## Required action
Instruction for the data below: set down exactly the lines from the line with "Definition hash_ok (ex" to the line with "v_nodup : NoDup (process_list w);", inclusive, and no others.

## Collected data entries
(* ===== verification/ProcessInv.v ===== *)
(** The process table: its invariant, and that every operation of process.c and
    signal.c preserves it. *)

From S2P Require Import Prelude StateM Fd Process Signals.
Import Process Signals.
#[local] Open Scope Z_scope.

Module ProcessInv.

Implicit Types (p q c : nat) (t u : nat) (s : nat) (w : pst) (signo : Z) (x y : Process) (h k : Thread) (a : sigaction).
Implicit Types (I : gmap nat siginfo) (P : list nat).

Definition live w p t x h : Prop := p ∈ process_list w ∧ at_ w p t x h.
Definition alive w p : Prop := ∃ t x h, live w p t x h.

(** A process that runs or is stopped has a thread and an address space; one
    that has ended keeps its descriptor for the parent.  [ex] is a process on
    its way from the one to the other. *)
Definition proc_ok (ex : option nat) w p x : Prop :=
  match thread x with
  | Some t => ∃ h, threads w !! t = Some h ∧ t_process h = Some p ∧ sig_ok (infos w) x h ∧
      (ex ≠ Some p → state x ≠ ZOMBIE ∧ vm x = true ∧ flags x = 0)
  | None => state x = ZOMBIE ∧ flags x = PROCESS_STATUS_AVAILABLE
  end.

(** Parents and children point at each other; parents are alive. *)
Definition family_ok w p x : Prop :=
  (∀ q, parent x = Some q → q ≠ p ∧ alive w q ∧ ∃ y, procs w !! q = Some y ∧ p ∈ children y) ∧
  NoDup (children x) ∧ (∀ c, c ∈ children x → c ∈ process_list w ∧ ∃ y, procs w !! c = Some y ∧ parent y = Some p).

(** A thread object no process uses. *)
Definition unused w t : Prop := ∃ h, threads w !! t = Some h ∧ ∀ p x, procs w !! p = Some x → thread x ≠ Some t.

Record files_ok w : Prop := {
  f_wf : ∃ ext, Fd.wf ext (files w);
  f_open p x : procs w !! p = Some x → thread x ≠ None → is_Some (Fd.tables (files w) !! p);
  f_closed p x tb : procs w !! p = Some x → thread x = None → Fd.tables (files w) !! p = Some tb → Fd.all_free tb }.

(** What the pid table and the uniqueness of pids depend on. *)
Definition key x : option nat * Z := (thread x, pid x).
Definition same_keys w w' : Prop := ∀ p, key <$> procs w' !! p = key <$> procs w !! p.

Definition pids_ok w : Prop :=
  ∀ p q x y, p ∈ process_list w → q ∈ process_list w → procs w !! p = Some x → procs w !! q = Some y → pid x = pid y → p = q.

(** The pid table holds the processes that have a thread, each in the bucket of
    its pid; the process [ex] that ends has left it. *)
Definition hash_ok (ex : option nat) w : Prop :=
  length (pid_hash w) = Z.to_nat NBUCKET ∧
  (∀ b l p, pid_hash w !! b = Some l → p ∈ l → ex ≠ Some p ∧ ∃ x, procs w !! p = Some x ∧ thread x ≠ None ∧ b = bucket (pid x)) ∧
  (∀ p x, procs w !! p = Some x → thread x ≠ None → ex ≠ Some p → ∃ l, pid_hash w !! bucket (pid x) = Some l ∧ p ∈ l).

Lemma keys_lookup w w' p x : same_keys w w' → procs w !! p = Some x → ∃ y, procs w' !! p = Some y ∧ thread y = thread x ∧ pid y = pid x.
Proof. intros H Hp. specialize (H p). rewrite Hp in H. simpl in H. apply fmap_Some in H as (y & Hy & [= ? ?]). eauto. Qed.

Lemma keys_lookup' w w' p y : same_keys w w' → procs w' !! p = Some y → ∃ x, procs w !! p = Some x ∧ thread y = thread x ∧ pid y = pid x.
Proof. intros H Hp. specialize (H p). rewrite Hp in H. simpl in H. symmetry in H. apply fmap_Some in H as (x & Hx & [= ? ?]). eauto. Qed.

Lemma keys_insert w p x x' : procs w !! p = Some x → thread x' = thread x → pid x' = pid x → ∀ w', procs w' = <[p := x']> (procs w) → same_keys w w'.
Proof. intros Hp Ht Hn w' Hw q. rewrite Hw, lookup_insert. case_decide; [|done]. subst. rewrite Hp. simpl. unfold key. by rewrite Ht, Hn. Qed.

Lemma pids_ok_ext w w' : process_list w' = process_list w → same_keys w w' → pids_ok w → pids_ok w'.
Proof.
  intros Hl K H p q x y. rewrite Hl. intros Hp Hq (x0 & Hx0 & _ & ->)%(keys_lookup' _ _ _ _ K) (y0 & Hy0 & _ & ->)%(keys_lookup' _ _ _ _ K). by eapply H.
Qed.

Lemma hash_ok_ext ex w w' : pid_hash w' = pid_hash w → same_keys w w' → hash_ok ex w → hash_ok ex w'.
Proof.
  intros Hh K (Hl & H1 & H2). unfold hash_ok. rewrite Hh. split; [done|]. split.
  - intros b l p Hb Hp. destruct (H1 b l p Hb Hp) as (He & x & Hx & Ht & Eb). split; [done|]. destruct (keys_lookup _ _ _ _ K Hx) as (y & Hy & Et & En). exists y. by rewrite Et, En.
  - intros p y Hy Ht He. destruct (keys_lookup' _ _ _ _ K Hy) as (x & Hx & Et & En). rewrite Et in Ht. rewrite En. by apply H2.
Qed.

Record inv_but (ex : option nat) w : Prop := {
  v_nodup : NoDup (process_list w);
  v_proc p : p ∈ process_list w → ∃ x, procs w !! p = Some x ∧ proc_ok ex w p x ∧ family_ok w p x ∧ 1 ≤ pid x ≤ next_pid w;
  v_apart p q t u x y h k s : live w p t x h → live w q u y k → p ≠ q → s ∈ signal_queue h → s ∉ signal_queue k;
  v_pool_nodup : NoDup (signal_pool w);
  v_pool p t x h s : live w p t x h → s ∈ signal_queue h → s ∉ signal_pool w;
  v_threads_nodup : NoDup (thread_pool w ++ thread_destroy_list w);
  v_threads t : t ∈ thread_pool w ++ thread_destroy_list w → unused w t;
  v_procs_nodup : NoDup (process_pool w);
  v_procs p : p ∈ process_pool w → p ∉ process_list w ∧ ∃ x, procs w !! p = Some x ∧ thread x = None;
  v_unlisted p x t : procs w !! p = Some x → thread x = Some t → p ∈ process_list w;
  v_init : alive w (init_process w) ∧ ∀ x, procs w !! init_process w = Some x → parent x = None;
  v_hash : hash_ok ex w;
  v_pids : pids_ok w;
  v_files : files_ok w;
  v_next : 0 ≤ next_pid w }.
Arguments v_nodup {ex} _ _.
Arguments v_proc {ex} _ _.
Arguments v_apart {ex} _ _.
Arguments v_pool_nodup {ex} _ _.
Arguments v_pool {ex} _ _.
Arguments v_threads_nodup {ex} _ _.
Arguments v_threads {ex} _ _.
Arguments v_procs_nodup {ex} _ _.
Arguments v_procs {ex} _ _.
Arguments v_unlisted {ex} _ _.
Arguments v_init {ex} _ _.
Arguments v_hash {ex} _ _.
Arguments v_pids {ex} _ _.
Arguments v_files {ex} _ _.
Arguments v_next {ex} _ _.
Notation inv := (inv_but None).

Lemma live_ok ex w p t x h : inv_but ex w → live w p t x h → ex ≠ Some p →
  t_process h = Some p ∧ sig_ok (infos w) x h ∧ state x ≠ ZOMBIE ∧ vm x = true ∧ flags x = 0 ∧ family_ok w p x ∧ 1 ≤ pid x ≤ next_pid w.
Proof.
  intros V (Hin & Hp & Hx & Ht) He. destruct (v_proc _ V p Hin) as (x' & Hp' & Hok & Hf & Hn). rewrite Hp in Hp'. injection Hp' as <-.
  unfold proc_ok in Hok. rewrite Hx in Hok. destruct Hok as (h' & Ht' & ? & ? & Hex). destruct (Hex He) as (? & ? & ?). rewrite Ht in Ht'. by injection Ht' as <-.
Qed.

Lemma live_fun w p t u x y h k : live w p t x h → live w p u y k → t = u ∧ x = y ∧ h = k.
Proof. intros (_ & Hp & Hx & Ht) (_ & Hp' & Hx' & Ht'). simplify_eq. done. Qed.

Lemma thread_inj ex w p q t x y : inv_but ex w → procs w !! p = Some x → procs w !! q = Some y → thread x = Some t → thread y = Some t → p = q.
Proof.
  intros V Hp Hq Hx Hy.
  assert (H : ∀ r z, procs w !! r = Some z → thread z = Some t → ∃ h, threads w !! t = Some h ∧ t_process h = Some r).
  { intros r z Hr Hz. destruct (v_proc _ V r (v_unlisted _ V r z t Hr Hz)) as (z' & Hr' & Hok & _). rewrite Hr in Hr'. injection Hr' as <-.
    unfold proc_ok in Hok. rewrite Hz in Hok. destruct Hok as (h & ? & ? & _). eauto. }
  destruct (H p x Hp Hx) as (h & Hh & E1). destruct (H q y Hq Hy) as (k & Hk & E2). congruence.
Qed.

(** An object that is neither free nor queued. *)
Definition loose w s : Prop := s ∉ signal_pool w ∧ ∀ p t x h, live w p t x h → s ∉ signal_queue h.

## Result
Definition hash_ok (ex : option nat) w : Prop :=
  length (pid_hash w) = Z.to_nat NBUCKET ∧
  (∀ b l p, pid_hash w !! b = Some l → p ∈ l → ex ≠ Some p ∧ ∃ x, procs w !! p = Some x ∧ thread x ≠ None ∧ b = bucket (pid x)) ∧
  (∀ p x, procs w !! p = Some x → thread x ≠ None → ex ≠ Some p → ∃ l, pid_hash w !! bucket (pid x) = Some l ∧ p ∈ l).

Lemma keys_lookup w w' p x : same_keys w w' → procs w !! p = Some x → ∃ y, procs w' !! p = Some y ∧ thread y = thread x ∧ pid y = pid x.
Proof. intros H Hp. specialize (H p). rewrite Hp in H. simpl in H. apply fmap_Some in H as (y & Hy & [= ? ?]). eauto. Qed.

Lemma keys_lookup' w w' p y : same_keys w w' → procs w' !! p = Some y → ∃ x, procs w !! p = Some x ∧ thread y = thread x ∧ pid y = pid x.
Proof. intros H Hp. specialize (H p). rewrite Hp in H. simpl in H. symmetry in H. apply fmap_Some in H as (x & Hx & [= ? ?]). eauto. Qed.

Lemma keys_insert w p x x' : procs w !! p = Some x → thread x' = thread x → pid x' = pid x → ∀ w', procs w' = <[p := x']> (procs w) → same_keys w w'.
Proof. intros Hp Ht Hn w' Hw q. rewrite Hw, lookup_insert. case_decide; [|done]. subst. rewrite Hp. simpl. unfold key. by rewrite Ht, Hn. Qed.

Lemma pids_ok_ext w w' : process_list w' = process_list w → same_keys w w' → pids_ok w → pids_ok w'.
Proof.
  intros Hl K H p q x y. rewrite Hl. intros Hp Hq (x0 & Hx0 & _ & ->)%(keys_lookup' _ _ _ _ K) (y0 & Hy0 & _ & ->)%(keys_lookup' _ _ _ _ K). by eapply H.
Qed.

Lemma hash_ok_ext ex w w' : pid_hash w' = pid_hash w → same_keys w w' → hash_ok ex w → hash_ok ex w'.
Proof.
  intros Hh K (Hl & H1 & H2). unfold hash_ok. rewrite Hh. split; [done|]. split.
  - intros b l p Hb Hp. destruct (H1 b l p Hb Hp) as (He & x & Hx & Ht & Eb). split; [done|]. destruct (keys_lookup _ _ _ _ K Hx) as (y & Hy & Et & En). exists y. by rewrite Et, En.
  - intros p y Hy Ht He. destruct (keys_lookup' _ _ _ _ K Hy) as (x & Hx & Et & En). rewrite Et in Ht. rewrite En. by apply H2.
Qed.

Record inv_but (ex : option nat) w : Prop := {
  v_nodup : NoDup (process_list w);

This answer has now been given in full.